Os foliões aterrorizados da véspera de Ano Novo “gritaram e correram” para salvar suas vidas enquanto o inferno assolava o local, queimando vivas muitas pessoas presas lá dentro.

A polícia suíça está se preparando para iniciar uma investigação criminal sobre o incêndio mortal.

Os sobreviventes, alguns com apenas 15 anos, foram levados para hospitais em toda a Suíça e no estrangeiro, incluindo França, Alemanha e Bélgica.

Imagens do interior do bar momentos antes do incêndio se espalhar, com a espuma do isolamento acústico queimandoCrédito: Doug Seeburg
Uma garçonete do Le Constellation senta nos ombros de um colega enquanto segura um diamanteCrédito: BMFTV

Acontece que a primeira vítima da tragédia foi identificada como o adolescente golfista italiano Emanuele Galeppini.

A Federação Italiana de Golfe anunciou a morte de Galeppini, de 16 anos, e disse lamentar a morte de um “jovem atleta que personificava paixão e valores autênticos”.

As famílias enfrentam agora uma espera “dolorosa” pela identificação das vítimas, depois de as autoridades terem afirmado que o processo “levará tempo” e poderá durar vários dias.

Uma mãe desesperada procurava seu filho adolescente e nove colegas de escola que ainda estavam desaparecidos.

Laetitia Brodard disse que não via Arthur Brodard, de 16 anos, desde a noite trágica.

Ela disse: “Ele estava ansioso para comemorar a véspera de Ano Novo com seus amigos da escola no resort e neste bar.
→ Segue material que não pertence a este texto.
(* ===== verification/IoLines.v ===== *)
(** Reading up to a delimiter (src/src/io/buf_read): [ReadUntilFuture],
    [ReadLineFuture] and the streams [Lines] and [Split]. *)

From stdpp Require Import strings.
From Stdlib Require Import Strings.Byte.
From S2P Require Import Prelude Async Io IoRead.
Local Open Scope async_scope.

(** The crate [memchr]: where a byte is first found. *)
Class Memchr : Type := memchr : byte → bytes → option nat.
Class MemchrLaws `{Memchr} : Prop :=
  memchr_spec b l :
    match memchr b l with
    | Some i => l !! i = Some b ∧ b ∉ take i l
    | None => b ∉ l
    end.

Definition newline : byte := x0a.
Definition carriage_return : byte := x0d.

(** [ends_with] and [pop], of a character of one byte. *)
Definition ends_with (l : bytes) (b : byte) : bool := bool_decide (list.last l = Some b).
Definition pop (l : bytes) : bytes := take (length l - 1) l.

Section BufRead.
Context {R : Type} `{AsyncBufRead R} `{Memchr}.
Implicit Types (reader : R) (buf : bytes) (read : N).

(** * mod.rs: [read_until_internal] *)

Definition read_until_round (byte : byte) (fuel : nat) (st : R * bytes * N) :
    Eff ((R * bytes * N) + (Poll (Result N Error) * R * bytes * N)) :=
  let '(reader, buf, read) := st in
  '(r, reader) ← poll_fill_buf fuel reader;
  match r with
  | Pending => mret (inr (Pending, reader, buf, read))
  | Ready (Err e) => mret (inr (Ready (Err e), reader, buf, read))
  | Ready (Ok available) =>
      let '(done, used) := match memchr byte available with
                           | Some i => (true, i + 1)
                           | None => (false, length available)
                           end in
      let buf := buf ++ take used available in
      reader ← consume used reader;
      read ← usize_add read (N.of_nat used);
      if done || (used =? 0) then mret (inr (Ready (Ok read), reader, buf, 0%N))
      else mret (inl (reader, buf, read))
  end.
Definition read_until_internal (fuel : nat) reader (byte : byte) buf read :
    Eff (Poll (Result N Error) * R * bytes * N) :=
  loop_poll (read_until_round byte) fuel (reader, buf, read).

(** * read_until.rs *)

Record ReadUntilFuture : Type := mkReadUntilFuture {
  ru_reader : R;
  ru_byte : byte;
  ru_buf : bytes;
  ru_read : N
}.
(** [BufReadExt::read_until]. *)
Definition read_until reader (byte : byte) buf : ReadUntilFuture := mkReadUntilFuture reader byte buf 0.
Definition ReadUntilFuture_poll (fuel : nat) (this : ReadUntilFuture) :
    Eff (Poll (Result N Error) * ReadUntilFuture) :=
  '(r, reader, buf, read) ←
    read_until_internal fuel (ru_reader this) (ru_byte this) (ru_buf this) (ru_read this);
  mret (r, mkReadUntilFuture reader (ru_byte this) buf read).
#[global] Instance ReadUntilFuture_Future : Future ReadUntilFuture (Result N Error) := ReadUntilFuture_poll.

(** * read_line.rs *)

(** A line is the bytes of a [String], whose validity is checked when it is
    swapped in. *)
Definition read_line_internal (fuel : nat) reader buf (bytes : bytes) read :
    Eff (Poll (Result N Error) * R * Io.bytes * Io.bytes * N) :=
  '(r, reader, bytes, read) ← read_until_internal fuel reader newline bytes read;
  ready! ret := r else mret (Pending, reader, buf, bytes, read) in
  if negb (utf8_valid bytes) then mret (Ready (and_invalid ret), reader, buf, bytes, read)
  else if bool_decide (buf = []) && (read =? 0)%N then (* debug_assert!, debug_assert_eq! *)
    mret (Ready ret, reader, bytes, buf, read)
  else eff_panic.

Record ReadLineFuture : Type := mkReadLineFuture {
  rl_reader : R;
  rl_buf : bytes;
  rl_bytes : bytes;
  rl_read : N
}.
(** [BufReadExt::read_line] takes the bytes out of the string. *)
Definition read_line reader buf : ReadLineFuture := mkReadLineFuture reader [] buf 0.
Definition ReadLineFuture_poll (fuel : nat) (this : ReadLineFuture) :
    Eff (Poll (Result N Error) * ReadLineFuture) :=
  '(r, reader, buf, bytes, read) ←
    read_line_internal fuel (rl_reader this) (rl_buf this) (rl_bytes this) (rl_read this);
  mret (r, mkReadLineFuture reader buf bytes read).
#[global] Instance ReadLineFuture_Future : Future ReadLineFuture (Result N Error) := ReadLineFuture_poll.

(** * lines.rs *)

Record Lines : Type := mkLines {
  lines_reader : R;
  lines_buf : bytes;
  lines_bytes : bytes;
  lines_read : N
}.
(** [BufReadExt::lines]. *)
Definition lines reader : Lines := mkLines reader [] [] 0.
Definition Lines_poll_next (fuel : nat) (this : Lines) : Eff (Poll (option (Result bytes Error)) * Lines) :=
  '(r, reader, buf, bytes, read) ←
    read_line_internal fuel (lines_reader this) (lines_buf this) (lines_bytes this) (lines_read this);
  let this := mkLines reader buf bytes read in
  match r with
  | Pending => mret (Pending, this)
  | Ready (Err e) => mret (Ready (Some (Err e)), this)
  | Ready (Ok n) =>
      if (n =? 0)%N && bool_decide (buf = []) then mret (Ready None, this)
      else
        let buf :=
          if ends_with buf newline then
            let buf := pop buf in
            if ends_with buf carriage_return then pop buf else buf
          else buf in
        mret (Ready (Some (Ok buf)), mkLines reader [] bytes read)
  end.
#[global] Instance Lines_Stream : Stream Lines (Result bytes Error) := Lines_poll_next.

(** * split.rs *)

Record Split : Type := mkSplit {
  split_reader : R;
  split_buf : bytes;
  split_read : N;
  split_delim : byte
}.
(** [BufReadExt::split]. *)
Definition split reader (byte : byte) : Split := mkSplit reader [] 0 byte.
Definition Split_poll_next (fuel : nat) (this : Split) : Eff (Poll (option (Result bytes Error)) * Split) :=
  '(r, reader, buf, read) ←
    read_until_internal fuel (split_reader this) (split_delim this) (split_buf this) (split_read this);
  let this := mkSplit reader buf read (split_delim this) in
  match r with
  | Pending => mret (Pending, this)
  | Ready (Err e) => mret (Ready (Some (Err e)), this)
  | Ready (Ok n) =>
      if (n =? 0)%N && bool_decide (buf = []) then mret (Ready None, this)
      else
        end_ ← unwrap (list.last buf);
        let buf := if bool_decide (end_ = split_delim this) then pop buf else buf in
        mret (Ready (Some (Ok buf)), mkSplit reader [] read (split_delim this))
  end.
#[global] Instance Split_Stream : Stream Split (Result bytes Error) := Split_poll_next.
End BufRead.
Arguments ReadUntilFuture : clear implicits.
Arguments mkReadUntilFuture {R}.
Arguments ru_reader {R}.
Arguments ru_byte {R}.
Arguments ru_buf {R}.
Arguments ru_read {R}.
Arguments ReadLineFuture : clear implicits.
Arguments mkReadLineFuture {R}.
Arguments rl_reader {R}.
Arguments rl_buf {R}.
Arguments rl_bytes {R}.
Arguments rl_read {R}.
Arguments Lines : clear implicits.
Arguments mkLines {R}.
Arguments lines_reader {R}.
Arguments lines_buf {R}.
Arguments lines_bytes {R}.
Arguments lines_read {R}.
Arguments Split : clear implicits.
Arguments mkSplit {R}.
Arguments split_reader {R}.
Arguments split_buf {R}.
Arguments split_read {R}.
Arguments split_delim {R}.
(* ===== verification/IoExt.v ===== *)
(** The extension methods of the reading, writing and seeking traits, which make
    the adapters and futures, and the methods that look into them. *)

From stdpp Require Import strings.
From Stdlib Require Import Strings.Byte.
From S2P Require Import Prelude Async Io IoBuf IoRead IoLines IoWrite.
Local Open Scope async_scope.

(** * read/mod.rs, write/mod.rs, seek/mod.rs *)

Module ReadExt.
Definition read {R : Type} (reader : R) (buf : nat) : ReadFuture R := mkReadFuture reader buf.
Definition read_exact {R : Type} (reader : R) (buf : nat) : ReadExactFuture R := mkReadExactFuture reader [] buf.
Definition take {R : Type} (reader : R) (limit : N) : Take R := mkTake reader limit.
Definition bytes {R : Type} (reader : R) : Bytes R := mkBytes reader.
Definition chain {R S : Type} (reader : R) (next : S) : Chain R S := mkChain reader next false.
End ReadExt.

Module WriteExt.
Definition write {W : Type} (writer : W) (buf : Io.bytes) : WriteFuture W := mkWriteFuture writer buf.
Definition flush {W : Type} (writer : W) : FlushFuture W := mkFlushFuture writer.
Definition write_all {W : Type} (writer : W) (buf : Io.bytes) : WriteAllFuture W := mkWriteAllFuture writer buf.
End WriteExt.

Definition seek {F : Type} (seeker : F) (pos : SeekFrom) : SeekFuture F := mkSeekFuture seeker pos.

(** * The structs *)

Definition Cursor_into_inner (this : Cursor) : bytes := cursor_inner this.
Definition Cursor_position (this : Cursor) : N := cursor_pos this.
Definition Cursor_set_position (pos : N) (this : Cursor) : Cursor := mkCursor (cursor_inner this) pos.
Definition Take_limit {T : Type} (this : Take T) : N := take_limit this.
Definition Take_set_limit {T : Type} (limit : N) (this : Take T) : Take T := mkTake (take_inner this) limit.
Definition Take_into_inner {T : Type} (this : Take T) : T := take_inner this.
Definition Chain_into_inner {T U : Type} (this : Chain T U) : T * U := (first this, second this).
(* ===== verification/IoSpec.v ===== *)
(** What input and output promise: readers give the bytes below them however
    they are stacked, buffered writers pass on what they are given, text written
    line by line is read line by line, and where errors leave the data. *)

From stdpp Require Import strings.
From Stdlib Require Import Strings.Byte.
From S2P Require Import Prelude Async Io IoBuf IoRead IoLines IoWrite IoLaws IoWriterLaws IoFutures IoUntil.
Local Open Scope async_scope.

(** * Readers *)

(** Reading [x] to its end, into any vector, appends [bs]. *)
Definition reads_all `{ReaderLaws X} `{Reserve} (x : X) (bs : bytes) : Prop :=
  ∀ buf, promises (read_to_end x buf) (λ v this,
    match v with
    | Ok n => n = length bs ∧ vec_bytes (rte_buf this) = vec_bytes buf ++ bs ∧ contents (rte_reader this) []
    | Err e => kind e ≠ Interrupted ∧ gathering (vec_bytes buf) bs (rte_reader this) (rte_buf this)
    end).

(** Reading exactly [len] bytes gives the first [len] ones, or reports that the
    reader ended before. *)
Definition reads_exactly `{ReaderLaws X} (x : X) (bs : bytes) : Prop :=
  ∀ len, promises (mkReadExactFuture x [] len) (λ v this,
    match v with
    | Ok _ => re_filled this = take len bs ∧ len ≤ length bs ∧ contents (re_reader this) (drop len bs)
    | Err e => e = error_of UnexpectedEof ∧ re_filled this = bs ∧ length bs < len ∨ read_fails (R:=X) e
    end).

Lemma contents_reads_all `{ReaderLaws X} `{ReserveLaws} (x : X) bs : contents x bs → reads_all x bs.
Proof.
  intros Hc buf. exists (λ this, rte_start_len this = length (vec_bytes buf) ∧
    gathering (vec_bytes buf) bs (rte_reader this) (rte_buf this)).
  split; [split; [done|]; exists [], bs; by rewrite app_nil_r|]. intros [rd v start] [Hs Hg]. simpl in *. subst start.
  destruct (read_to_end_meets _ _ _ _ Hg) as [Hm (n & [[[r rd'] v'] w] & Hr)]. split.
  - exists n. eexists. eapply eff_bind_pure; [exact Hr|done].
  - clear n r rd' v' w Hr. intros n p this w Hp. change (ReadToEndFuture_poll n (mkReadToEndFuture rd v (length (vec_bytes buf))) = Done ((p, this), w)) in Hp.
    unfold ReadToEndFuture_poll in Hp. apply eff_bind_done in Hp as ([[r rd'] v'] & w1 & w2 & Hr & Hp & ->).
    apply eff_ret_done in Hp as [[= <- <-] ->]. simpl in *. destruct (Hm _ _ _ _ _ Hr) as [Hg' Hx].
    rewrite app_nil_r. by destruct r as [[k|e]|]; simpl in *.
Qed.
“Eles fizeram planos e reservaram mesa com antecedência. Das 11 pessoas que estavam naquela mesa, apenas uma foi encontrada e todas as outras estão desaparecidas”.

Os especialistas estão a utilizar registos dentários e de ADN para tentar identificar o falecido, mas a gravidade das queimaduras está a atrasar a identificação, disse um responsável europeu.